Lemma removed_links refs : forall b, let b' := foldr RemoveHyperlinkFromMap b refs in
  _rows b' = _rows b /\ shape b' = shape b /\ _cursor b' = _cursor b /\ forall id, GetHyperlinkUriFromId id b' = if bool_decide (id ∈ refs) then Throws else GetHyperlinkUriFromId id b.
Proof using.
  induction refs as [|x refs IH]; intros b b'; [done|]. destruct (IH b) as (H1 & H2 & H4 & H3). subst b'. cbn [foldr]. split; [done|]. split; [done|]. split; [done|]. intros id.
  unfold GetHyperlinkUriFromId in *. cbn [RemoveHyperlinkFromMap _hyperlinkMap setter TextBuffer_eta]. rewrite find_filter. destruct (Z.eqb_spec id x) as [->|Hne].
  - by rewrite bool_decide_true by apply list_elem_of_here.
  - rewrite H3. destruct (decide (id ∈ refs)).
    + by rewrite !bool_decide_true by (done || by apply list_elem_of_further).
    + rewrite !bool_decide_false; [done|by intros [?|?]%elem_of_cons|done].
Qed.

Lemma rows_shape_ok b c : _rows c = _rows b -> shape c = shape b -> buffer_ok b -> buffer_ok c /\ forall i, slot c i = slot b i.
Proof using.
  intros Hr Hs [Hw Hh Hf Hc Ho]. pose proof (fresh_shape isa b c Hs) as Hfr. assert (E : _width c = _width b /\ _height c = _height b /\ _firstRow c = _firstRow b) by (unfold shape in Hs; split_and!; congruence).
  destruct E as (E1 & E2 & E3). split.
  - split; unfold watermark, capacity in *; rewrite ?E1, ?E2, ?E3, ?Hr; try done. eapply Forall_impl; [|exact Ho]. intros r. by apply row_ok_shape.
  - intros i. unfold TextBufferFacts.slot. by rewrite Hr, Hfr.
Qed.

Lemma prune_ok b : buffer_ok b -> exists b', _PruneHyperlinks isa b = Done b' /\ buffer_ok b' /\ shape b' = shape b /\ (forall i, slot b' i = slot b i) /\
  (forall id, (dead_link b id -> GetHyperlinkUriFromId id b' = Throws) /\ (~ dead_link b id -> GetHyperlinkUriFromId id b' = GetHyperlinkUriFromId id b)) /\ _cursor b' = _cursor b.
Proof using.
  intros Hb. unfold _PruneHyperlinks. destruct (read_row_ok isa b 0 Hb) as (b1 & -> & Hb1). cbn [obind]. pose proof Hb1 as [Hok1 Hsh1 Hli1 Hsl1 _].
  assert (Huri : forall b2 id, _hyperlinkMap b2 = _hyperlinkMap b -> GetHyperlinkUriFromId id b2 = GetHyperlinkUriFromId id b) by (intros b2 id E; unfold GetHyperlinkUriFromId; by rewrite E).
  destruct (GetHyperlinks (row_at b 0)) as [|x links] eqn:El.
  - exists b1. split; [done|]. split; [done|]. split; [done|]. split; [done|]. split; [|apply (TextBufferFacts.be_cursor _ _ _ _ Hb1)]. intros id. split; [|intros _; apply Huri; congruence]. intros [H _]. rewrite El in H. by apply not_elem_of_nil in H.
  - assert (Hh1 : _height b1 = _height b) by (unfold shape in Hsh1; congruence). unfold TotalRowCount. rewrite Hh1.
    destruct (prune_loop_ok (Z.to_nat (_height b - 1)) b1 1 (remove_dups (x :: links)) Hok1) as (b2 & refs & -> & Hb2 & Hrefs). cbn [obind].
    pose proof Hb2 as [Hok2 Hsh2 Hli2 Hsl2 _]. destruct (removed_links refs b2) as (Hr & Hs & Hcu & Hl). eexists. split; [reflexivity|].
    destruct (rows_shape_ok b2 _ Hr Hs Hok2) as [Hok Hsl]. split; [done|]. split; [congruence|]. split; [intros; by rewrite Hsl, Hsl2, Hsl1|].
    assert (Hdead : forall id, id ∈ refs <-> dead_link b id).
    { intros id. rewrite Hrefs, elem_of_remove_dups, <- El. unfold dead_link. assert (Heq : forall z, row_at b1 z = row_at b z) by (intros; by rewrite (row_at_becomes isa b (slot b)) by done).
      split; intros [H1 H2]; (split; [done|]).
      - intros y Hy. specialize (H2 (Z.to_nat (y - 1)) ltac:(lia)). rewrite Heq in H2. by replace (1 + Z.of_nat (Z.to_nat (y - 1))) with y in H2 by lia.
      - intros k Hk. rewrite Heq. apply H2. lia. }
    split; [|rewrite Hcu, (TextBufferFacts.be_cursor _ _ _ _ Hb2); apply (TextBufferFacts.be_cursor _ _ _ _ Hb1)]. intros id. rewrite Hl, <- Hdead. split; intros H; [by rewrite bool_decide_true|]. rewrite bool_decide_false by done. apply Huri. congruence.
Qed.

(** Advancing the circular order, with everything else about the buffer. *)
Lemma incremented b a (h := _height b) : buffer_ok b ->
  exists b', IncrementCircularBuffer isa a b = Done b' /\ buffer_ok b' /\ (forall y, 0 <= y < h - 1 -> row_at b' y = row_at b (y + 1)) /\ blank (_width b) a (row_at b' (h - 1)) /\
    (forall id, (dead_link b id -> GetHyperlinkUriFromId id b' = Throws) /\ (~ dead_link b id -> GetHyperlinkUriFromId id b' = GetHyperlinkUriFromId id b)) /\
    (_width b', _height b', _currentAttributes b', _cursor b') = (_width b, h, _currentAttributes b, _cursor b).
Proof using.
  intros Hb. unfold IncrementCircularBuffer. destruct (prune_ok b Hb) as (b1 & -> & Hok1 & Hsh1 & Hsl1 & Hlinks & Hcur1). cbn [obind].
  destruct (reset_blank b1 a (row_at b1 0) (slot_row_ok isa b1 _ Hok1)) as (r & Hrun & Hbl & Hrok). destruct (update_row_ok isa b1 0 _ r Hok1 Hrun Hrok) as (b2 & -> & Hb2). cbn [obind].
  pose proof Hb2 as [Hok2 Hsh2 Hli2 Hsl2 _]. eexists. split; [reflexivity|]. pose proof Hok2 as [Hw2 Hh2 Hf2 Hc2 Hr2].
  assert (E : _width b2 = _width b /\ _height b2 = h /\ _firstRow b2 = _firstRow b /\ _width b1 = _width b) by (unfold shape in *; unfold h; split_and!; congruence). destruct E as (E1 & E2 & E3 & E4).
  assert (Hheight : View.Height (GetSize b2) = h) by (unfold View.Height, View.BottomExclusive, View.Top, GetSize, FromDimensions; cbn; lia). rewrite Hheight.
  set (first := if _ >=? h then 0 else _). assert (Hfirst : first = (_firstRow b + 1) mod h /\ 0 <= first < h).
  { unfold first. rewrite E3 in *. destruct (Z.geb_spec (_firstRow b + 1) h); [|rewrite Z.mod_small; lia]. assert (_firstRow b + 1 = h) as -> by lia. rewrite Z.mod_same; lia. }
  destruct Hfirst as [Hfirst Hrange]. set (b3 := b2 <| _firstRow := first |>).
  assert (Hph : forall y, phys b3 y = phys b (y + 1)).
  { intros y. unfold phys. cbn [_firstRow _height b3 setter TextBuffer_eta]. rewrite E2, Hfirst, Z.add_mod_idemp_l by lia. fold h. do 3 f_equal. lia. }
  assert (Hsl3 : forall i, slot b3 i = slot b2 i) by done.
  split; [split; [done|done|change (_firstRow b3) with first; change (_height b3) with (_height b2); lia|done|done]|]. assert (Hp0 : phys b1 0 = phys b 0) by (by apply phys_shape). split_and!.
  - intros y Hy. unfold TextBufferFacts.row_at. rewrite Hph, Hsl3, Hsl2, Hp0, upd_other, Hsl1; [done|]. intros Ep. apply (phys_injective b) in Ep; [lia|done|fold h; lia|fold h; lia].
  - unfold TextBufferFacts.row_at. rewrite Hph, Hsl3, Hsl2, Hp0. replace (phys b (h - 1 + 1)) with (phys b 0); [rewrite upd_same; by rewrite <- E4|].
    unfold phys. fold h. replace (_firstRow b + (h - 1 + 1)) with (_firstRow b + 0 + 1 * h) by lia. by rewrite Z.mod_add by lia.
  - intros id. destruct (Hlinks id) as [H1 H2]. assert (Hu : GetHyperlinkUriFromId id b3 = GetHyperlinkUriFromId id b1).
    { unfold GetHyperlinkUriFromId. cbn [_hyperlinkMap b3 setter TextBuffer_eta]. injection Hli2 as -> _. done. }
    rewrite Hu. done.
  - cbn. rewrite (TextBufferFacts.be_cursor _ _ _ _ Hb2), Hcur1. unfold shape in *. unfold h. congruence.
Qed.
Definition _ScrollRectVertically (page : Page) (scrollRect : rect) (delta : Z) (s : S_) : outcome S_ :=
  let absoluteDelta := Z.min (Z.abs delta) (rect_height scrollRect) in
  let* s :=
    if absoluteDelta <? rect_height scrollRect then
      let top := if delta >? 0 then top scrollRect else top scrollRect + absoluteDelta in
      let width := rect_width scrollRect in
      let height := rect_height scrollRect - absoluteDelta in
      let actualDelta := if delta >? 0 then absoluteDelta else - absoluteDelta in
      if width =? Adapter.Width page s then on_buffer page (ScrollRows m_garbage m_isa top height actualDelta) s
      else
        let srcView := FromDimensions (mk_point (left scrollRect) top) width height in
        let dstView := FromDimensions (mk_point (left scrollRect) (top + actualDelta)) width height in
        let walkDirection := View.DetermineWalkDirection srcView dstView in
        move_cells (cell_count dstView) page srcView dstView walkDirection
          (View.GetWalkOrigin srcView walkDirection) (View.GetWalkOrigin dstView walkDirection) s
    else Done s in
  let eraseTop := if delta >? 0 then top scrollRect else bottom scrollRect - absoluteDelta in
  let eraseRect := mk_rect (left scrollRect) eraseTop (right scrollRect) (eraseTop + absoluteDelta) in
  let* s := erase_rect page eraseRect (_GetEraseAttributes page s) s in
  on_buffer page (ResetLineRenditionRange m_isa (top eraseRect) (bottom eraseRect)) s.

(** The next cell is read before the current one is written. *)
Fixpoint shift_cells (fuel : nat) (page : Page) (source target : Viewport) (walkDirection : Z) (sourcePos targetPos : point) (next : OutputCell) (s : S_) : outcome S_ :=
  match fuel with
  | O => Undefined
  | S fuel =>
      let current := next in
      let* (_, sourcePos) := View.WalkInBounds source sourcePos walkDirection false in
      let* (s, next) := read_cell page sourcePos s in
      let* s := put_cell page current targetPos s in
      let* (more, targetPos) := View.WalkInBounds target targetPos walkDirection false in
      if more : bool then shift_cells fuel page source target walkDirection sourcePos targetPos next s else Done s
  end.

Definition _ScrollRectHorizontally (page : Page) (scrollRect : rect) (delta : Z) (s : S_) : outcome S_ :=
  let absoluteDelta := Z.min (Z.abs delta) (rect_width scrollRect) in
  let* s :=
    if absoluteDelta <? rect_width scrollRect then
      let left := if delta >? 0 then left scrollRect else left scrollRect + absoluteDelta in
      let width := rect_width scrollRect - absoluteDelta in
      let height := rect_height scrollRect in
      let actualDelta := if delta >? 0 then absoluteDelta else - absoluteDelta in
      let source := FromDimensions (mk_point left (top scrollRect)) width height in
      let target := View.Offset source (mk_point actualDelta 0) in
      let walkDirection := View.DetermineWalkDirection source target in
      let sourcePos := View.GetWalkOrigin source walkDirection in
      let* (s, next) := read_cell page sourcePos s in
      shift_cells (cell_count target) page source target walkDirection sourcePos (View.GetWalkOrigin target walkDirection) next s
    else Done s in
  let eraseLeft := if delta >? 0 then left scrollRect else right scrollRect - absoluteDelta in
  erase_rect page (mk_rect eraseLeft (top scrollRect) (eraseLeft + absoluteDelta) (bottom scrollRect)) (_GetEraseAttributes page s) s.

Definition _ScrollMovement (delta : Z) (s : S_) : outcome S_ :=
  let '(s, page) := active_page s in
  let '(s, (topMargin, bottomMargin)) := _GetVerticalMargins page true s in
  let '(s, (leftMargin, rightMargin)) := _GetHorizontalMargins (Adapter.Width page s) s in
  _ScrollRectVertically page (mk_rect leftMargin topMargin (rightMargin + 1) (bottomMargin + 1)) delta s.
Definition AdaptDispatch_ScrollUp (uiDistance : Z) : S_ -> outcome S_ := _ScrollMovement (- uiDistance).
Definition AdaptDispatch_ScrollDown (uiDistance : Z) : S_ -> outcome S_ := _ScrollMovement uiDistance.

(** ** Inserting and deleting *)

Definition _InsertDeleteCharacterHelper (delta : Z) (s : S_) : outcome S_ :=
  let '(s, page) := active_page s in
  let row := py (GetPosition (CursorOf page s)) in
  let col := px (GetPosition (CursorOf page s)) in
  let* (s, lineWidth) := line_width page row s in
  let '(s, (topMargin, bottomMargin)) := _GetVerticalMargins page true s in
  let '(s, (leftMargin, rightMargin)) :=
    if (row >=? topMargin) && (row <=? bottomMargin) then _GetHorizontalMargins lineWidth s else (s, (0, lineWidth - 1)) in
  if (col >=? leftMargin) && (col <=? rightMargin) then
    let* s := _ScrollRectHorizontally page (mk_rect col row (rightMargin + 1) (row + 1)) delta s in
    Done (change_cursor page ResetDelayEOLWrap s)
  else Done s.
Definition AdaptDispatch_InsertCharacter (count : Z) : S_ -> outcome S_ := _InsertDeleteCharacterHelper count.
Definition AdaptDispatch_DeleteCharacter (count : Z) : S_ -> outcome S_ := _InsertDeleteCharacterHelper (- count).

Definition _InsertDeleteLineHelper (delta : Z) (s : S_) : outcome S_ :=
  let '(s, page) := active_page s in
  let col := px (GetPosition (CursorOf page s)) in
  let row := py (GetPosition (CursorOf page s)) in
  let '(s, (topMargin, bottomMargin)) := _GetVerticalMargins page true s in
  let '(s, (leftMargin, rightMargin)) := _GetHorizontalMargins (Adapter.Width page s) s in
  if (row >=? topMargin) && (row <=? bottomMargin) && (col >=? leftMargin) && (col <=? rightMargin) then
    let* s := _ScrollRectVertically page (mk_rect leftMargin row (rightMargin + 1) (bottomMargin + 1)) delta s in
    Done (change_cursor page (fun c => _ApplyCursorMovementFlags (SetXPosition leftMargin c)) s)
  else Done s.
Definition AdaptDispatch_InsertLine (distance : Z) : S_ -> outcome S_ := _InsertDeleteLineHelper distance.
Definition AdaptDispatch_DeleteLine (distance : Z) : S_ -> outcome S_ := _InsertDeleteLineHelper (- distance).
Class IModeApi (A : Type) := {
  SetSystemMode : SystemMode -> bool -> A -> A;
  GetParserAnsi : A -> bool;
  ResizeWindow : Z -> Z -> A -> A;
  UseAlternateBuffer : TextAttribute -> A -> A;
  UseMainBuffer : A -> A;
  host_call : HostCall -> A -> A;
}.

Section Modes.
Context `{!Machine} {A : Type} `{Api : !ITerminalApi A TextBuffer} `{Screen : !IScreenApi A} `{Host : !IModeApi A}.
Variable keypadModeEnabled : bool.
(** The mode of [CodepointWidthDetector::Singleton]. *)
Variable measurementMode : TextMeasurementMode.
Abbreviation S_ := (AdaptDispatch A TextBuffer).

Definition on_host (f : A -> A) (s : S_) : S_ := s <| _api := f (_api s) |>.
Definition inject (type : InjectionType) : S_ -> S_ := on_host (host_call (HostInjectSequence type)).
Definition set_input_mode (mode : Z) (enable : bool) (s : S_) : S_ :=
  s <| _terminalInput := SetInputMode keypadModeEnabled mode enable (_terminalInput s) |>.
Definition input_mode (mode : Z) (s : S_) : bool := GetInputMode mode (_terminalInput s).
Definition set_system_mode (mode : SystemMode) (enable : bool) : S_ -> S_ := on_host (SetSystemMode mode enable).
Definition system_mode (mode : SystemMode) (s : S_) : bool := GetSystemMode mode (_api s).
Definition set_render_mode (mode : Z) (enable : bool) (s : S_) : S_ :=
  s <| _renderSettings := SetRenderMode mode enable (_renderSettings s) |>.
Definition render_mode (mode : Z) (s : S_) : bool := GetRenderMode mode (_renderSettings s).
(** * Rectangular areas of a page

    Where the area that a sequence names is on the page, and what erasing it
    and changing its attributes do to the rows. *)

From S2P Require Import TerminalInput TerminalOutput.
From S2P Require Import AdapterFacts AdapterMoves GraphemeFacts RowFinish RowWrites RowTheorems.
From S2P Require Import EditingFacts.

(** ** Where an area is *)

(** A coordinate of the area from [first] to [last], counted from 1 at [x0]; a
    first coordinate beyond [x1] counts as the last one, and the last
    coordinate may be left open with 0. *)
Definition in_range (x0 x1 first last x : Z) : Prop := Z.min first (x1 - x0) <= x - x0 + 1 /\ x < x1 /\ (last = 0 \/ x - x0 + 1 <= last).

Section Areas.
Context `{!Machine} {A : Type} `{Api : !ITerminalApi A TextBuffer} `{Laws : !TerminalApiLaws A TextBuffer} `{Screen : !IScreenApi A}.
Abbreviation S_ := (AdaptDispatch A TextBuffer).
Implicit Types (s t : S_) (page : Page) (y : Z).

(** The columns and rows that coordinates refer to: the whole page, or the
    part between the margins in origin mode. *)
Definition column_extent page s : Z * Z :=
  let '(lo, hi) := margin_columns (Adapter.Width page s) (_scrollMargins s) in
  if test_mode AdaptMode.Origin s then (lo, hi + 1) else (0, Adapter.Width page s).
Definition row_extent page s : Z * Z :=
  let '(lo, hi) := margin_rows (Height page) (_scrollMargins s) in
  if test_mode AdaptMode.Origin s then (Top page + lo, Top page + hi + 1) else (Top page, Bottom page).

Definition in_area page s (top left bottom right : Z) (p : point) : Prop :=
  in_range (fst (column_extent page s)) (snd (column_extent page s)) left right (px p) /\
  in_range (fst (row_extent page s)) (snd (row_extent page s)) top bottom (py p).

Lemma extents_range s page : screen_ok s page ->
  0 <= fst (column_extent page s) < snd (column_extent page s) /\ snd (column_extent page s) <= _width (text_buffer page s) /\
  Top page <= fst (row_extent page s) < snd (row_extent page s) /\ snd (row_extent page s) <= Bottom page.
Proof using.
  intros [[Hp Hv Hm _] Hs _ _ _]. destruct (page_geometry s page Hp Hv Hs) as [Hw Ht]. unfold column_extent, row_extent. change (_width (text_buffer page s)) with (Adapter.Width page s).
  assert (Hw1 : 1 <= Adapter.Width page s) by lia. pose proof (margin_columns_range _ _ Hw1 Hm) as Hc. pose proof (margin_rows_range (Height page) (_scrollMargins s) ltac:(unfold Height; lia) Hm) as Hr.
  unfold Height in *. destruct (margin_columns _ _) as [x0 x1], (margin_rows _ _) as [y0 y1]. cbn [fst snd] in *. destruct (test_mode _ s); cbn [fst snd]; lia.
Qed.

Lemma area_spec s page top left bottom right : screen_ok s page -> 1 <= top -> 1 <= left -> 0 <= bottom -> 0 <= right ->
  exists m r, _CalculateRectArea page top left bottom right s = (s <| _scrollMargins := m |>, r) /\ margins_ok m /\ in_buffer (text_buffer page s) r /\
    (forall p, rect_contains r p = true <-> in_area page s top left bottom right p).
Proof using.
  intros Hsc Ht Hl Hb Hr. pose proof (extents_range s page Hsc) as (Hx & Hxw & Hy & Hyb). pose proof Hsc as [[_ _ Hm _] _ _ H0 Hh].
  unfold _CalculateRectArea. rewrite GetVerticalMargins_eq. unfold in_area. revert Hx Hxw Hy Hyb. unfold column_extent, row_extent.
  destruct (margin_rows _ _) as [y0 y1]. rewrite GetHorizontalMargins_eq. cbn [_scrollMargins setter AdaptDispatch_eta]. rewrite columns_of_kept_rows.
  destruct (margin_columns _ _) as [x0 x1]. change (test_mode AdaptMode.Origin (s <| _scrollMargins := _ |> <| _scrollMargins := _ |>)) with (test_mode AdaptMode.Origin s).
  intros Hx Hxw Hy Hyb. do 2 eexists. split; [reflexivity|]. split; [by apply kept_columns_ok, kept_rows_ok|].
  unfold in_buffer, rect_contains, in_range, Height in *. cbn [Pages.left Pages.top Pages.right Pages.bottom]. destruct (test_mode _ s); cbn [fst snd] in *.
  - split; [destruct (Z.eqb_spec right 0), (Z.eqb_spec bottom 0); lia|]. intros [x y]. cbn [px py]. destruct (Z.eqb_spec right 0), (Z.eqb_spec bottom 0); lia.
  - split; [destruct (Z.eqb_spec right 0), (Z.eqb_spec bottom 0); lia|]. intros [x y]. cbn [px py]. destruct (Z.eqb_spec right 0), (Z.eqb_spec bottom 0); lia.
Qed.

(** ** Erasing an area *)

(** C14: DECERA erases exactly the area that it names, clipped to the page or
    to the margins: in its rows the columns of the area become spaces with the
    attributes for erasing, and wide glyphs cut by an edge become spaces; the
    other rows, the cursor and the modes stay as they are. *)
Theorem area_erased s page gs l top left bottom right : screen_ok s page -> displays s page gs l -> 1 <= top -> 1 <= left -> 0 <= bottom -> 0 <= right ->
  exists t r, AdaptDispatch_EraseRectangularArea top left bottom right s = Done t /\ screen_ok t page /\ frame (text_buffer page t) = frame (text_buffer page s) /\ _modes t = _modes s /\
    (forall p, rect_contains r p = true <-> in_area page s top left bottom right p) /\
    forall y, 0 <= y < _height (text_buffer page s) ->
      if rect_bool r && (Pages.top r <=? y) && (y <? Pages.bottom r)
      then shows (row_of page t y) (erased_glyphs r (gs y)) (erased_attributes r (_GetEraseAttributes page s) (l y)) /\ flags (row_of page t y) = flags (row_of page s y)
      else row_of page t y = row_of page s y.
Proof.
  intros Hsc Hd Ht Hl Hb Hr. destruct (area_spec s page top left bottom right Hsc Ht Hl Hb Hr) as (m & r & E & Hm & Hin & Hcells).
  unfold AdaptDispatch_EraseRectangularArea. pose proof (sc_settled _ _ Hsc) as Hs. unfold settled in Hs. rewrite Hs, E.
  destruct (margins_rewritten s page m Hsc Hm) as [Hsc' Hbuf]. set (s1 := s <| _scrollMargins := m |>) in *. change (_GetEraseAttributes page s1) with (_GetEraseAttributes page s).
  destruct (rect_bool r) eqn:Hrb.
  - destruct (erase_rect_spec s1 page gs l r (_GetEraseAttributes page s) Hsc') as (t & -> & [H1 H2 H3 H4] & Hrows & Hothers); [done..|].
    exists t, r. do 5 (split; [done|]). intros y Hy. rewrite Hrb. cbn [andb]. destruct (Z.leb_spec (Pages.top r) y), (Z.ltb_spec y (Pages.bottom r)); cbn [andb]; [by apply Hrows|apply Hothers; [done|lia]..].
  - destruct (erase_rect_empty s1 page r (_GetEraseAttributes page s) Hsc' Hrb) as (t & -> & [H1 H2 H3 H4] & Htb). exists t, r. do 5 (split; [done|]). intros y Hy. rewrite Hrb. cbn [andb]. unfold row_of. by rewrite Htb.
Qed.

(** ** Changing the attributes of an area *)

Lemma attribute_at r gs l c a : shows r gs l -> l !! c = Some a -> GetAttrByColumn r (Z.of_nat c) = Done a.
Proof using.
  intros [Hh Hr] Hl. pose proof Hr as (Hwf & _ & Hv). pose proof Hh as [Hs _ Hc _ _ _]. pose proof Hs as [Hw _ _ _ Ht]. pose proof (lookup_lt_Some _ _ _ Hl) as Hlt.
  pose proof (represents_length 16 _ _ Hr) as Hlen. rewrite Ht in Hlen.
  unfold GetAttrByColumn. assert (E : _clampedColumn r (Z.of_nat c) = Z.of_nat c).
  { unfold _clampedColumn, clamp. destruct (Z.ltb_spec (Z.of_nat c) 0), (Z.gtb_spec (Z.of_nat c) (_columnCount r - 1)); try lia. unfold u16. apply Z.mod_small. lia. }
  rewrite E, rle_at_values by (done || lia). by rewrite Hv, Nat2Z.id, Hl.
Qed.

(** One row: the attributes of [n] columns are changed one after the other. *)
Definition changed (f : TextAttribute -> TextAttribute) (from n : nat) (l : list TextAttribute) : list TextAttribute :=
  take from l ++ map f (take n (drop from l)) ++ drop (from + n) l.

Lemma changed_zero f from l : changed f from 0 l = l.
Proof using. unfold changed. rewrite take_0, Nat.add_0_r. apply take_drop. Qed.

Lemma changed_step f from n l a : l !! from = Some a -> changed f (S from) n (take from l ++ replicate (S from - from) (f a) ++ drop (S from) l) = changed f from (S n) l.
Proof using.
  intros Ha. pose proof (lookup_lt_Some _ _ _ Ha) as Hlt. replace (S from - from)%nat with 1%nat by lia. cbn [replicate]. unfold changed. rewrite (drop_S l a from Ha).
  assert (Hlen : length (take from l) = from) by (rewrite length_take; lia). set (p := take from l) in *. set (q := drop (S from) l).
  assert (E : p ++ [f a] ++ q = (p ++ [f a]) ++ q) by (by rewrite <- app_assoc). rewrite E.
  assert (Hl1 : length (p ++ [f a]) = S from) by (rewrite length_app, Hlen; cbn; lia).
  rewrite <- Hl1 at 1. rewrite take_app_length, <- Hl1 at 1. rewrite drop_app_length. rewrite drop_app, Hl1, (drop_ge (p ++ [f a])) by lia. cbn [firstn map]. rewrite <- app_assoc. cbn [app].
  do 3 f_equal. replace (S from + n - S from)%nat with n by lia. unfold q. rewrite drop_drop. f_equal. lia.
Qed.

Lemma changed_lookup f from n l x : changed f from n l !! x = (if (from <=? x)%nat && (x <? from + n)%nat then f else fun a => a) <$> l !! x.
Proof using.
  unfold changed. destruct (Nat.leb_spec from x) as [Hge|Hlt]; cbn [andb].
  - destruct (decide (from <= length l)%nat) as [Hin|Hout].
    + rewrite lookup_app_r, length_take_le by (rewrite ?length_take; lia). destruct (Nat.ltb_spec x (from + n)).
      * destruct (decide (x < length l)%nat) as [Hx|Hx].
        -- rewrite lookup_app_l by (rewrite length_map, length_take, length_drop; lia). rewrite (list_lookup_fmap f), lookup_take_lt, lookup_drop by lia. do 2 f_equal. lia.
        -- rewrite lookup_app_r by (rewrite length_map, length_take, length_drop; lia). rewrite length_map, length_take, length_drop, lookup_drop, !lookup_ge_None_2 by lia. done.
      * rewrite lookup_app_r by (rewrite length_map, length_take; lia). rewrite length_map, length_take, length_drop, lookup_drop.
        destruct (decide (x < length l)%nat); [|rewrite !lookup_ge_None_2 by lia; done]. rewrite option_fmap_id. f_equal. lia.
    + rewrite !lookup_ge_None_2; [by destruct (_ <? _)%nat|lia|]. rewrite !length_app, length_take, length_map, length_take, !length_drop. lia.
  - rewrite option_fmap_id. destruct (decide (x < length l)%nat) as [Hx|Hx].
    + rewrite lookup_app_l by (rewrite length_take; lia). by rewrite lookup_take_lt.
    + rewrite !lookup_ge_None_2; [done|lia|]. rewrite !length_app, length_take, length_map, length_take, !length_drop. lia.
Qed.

■ ■ ■

> _EXERCISE GOAL_: From the records above, print exactly the lines that run from the line with "- intros y Hy. specialize" to the line with "intros Hb. unfold IncrementCircularBuffer.", inclusive.

> _EXERCISE ANSWER_:
      - intros y Hy. specialize (H2 (Z.to_nat (y - 1)) ltac:(lia)). rewrite Heq in H2. by replace (1 + Z.of_nat (Z.to_nat (y - 1))) with y in H2 by lia.
      - intros k Hk. rewrite Heq. apply H2. lia. }
    split; [|rewrite Hcu, (TextBufferFacts.be_cursor _ _ _ _ Hb2); apply (TextBufferFacts.be_cursor _ _ _ _ Hb1)]. intros id. rewrite Hl, <- Hdead. split; intros H; [by rewrite bool_decide_true|]. rewrite bool_decide_false by done. apply Huri. congruence.
Qed.

(** Advancing the circular order, with everything else about the buffer. *)
Lemma incremented b a (h := _height b) : buffer_ok b ->
  exists b', IncrementCircularBuffer isa a b = Done b' /\ buffer_ok b' /\ (forall y, 0 <= y < h - 1 -> row_at b' y = row_at b (y + 1)) /\ blank (_width b) a (row_at b' (h - 1)) /\
    (forall id, (dead_link b id -> GetHyperlinkUriFromId id b' = Throws) /\ (~ dead_link b id -> GetHyperlinkUriFromId id b' = GetHyperlinkUriFromId id b)) /\
    (_width b', _height b', _currentAttributes b', _cursor b') = (_width b, h, _currentAttributes b, _cursor b).
Proof using.
  intros Hb. unfold IncrementCircularBuffer. destruct (prune_ok b Hb) as (b1 & -> & Hok1 & Hsh1 & Hsl1 & Hlinks & Hcur1). cbn [obind].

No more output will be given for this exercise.